**Task instructions**.
The answer must be one number: how many lines below contain the word "does".

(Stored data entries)
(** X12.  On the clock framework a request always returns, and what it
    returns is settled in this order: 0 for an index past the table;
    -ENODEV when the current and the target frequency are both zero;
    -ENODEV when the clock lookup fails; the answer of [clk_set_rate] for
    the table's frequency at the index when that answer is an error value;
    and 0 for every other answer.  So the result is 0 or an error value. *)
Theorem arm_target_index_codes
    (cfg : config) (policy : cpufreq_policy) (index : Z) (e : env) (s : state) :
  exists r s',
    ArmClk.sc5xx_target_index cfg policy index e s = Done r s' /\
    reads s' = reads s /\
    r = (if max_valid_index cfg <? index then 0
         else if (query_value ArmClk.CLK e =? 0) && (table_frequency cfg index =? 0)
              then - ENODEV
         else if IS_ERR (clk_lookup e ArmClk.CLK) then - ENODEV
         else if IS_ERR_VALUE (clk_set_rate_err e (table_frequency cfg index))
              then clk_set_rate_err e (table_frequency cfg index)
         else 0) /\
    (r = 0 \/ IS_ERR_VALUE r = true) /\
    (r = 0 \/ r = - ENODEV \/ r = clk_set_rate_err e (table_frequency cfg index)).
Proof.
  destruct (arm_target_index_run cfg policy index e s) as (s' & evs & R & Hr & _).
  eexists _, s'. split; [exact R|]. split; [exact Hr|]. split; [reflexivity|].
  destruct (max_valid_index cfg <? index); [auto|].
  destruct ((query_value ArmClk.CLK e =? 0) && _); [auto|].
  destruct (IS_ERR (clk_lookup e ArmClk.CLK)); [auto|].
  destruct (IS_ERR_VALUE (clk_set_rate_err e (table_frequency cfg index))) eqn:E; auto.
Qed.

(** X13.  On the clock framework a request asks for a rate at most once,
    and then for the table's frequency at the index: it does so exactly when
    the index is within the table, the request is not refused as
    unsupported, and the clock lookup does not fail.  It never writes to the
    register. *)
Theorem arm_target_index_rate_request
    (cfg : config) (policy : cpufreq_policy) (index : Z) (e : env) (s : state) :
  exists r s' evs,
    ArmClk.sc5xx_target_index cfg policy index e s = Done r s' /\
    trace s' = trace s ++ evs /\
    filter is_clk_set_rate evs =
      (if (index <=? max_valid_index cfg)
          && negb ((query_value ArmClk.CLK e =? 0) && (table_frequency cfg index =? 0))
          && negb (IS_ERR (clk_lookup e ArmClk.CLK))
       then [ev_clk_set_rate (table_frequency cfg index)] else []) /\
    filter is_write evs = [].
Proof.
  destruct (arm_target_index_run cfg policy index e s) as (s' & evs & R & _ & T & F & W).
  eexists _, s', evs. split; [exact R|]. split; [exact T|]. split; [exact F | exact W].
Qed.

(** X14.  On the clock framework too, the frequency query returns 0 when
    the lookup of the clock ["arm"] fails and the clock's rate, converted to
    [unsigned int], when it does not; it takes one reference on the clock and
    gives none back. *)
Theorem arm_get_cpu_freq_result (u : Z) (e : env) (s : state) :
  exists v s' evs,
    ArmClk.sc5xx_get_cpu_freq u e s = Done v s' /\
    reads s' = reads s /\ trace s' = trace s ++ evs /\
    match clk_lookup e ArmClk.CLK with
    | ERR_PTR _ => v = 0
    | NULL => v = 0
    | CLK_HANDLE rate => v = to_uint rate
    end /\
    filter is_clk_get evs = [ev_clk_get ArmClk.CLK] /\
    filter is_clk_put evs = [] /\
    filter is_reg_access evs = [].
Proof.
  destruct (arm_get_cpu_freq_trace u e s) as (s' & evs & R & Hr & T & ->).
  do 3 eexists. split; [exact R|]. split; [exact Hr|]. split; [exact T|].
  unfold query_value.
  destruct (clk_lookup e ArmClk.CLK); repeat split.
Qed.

**Reply**.
3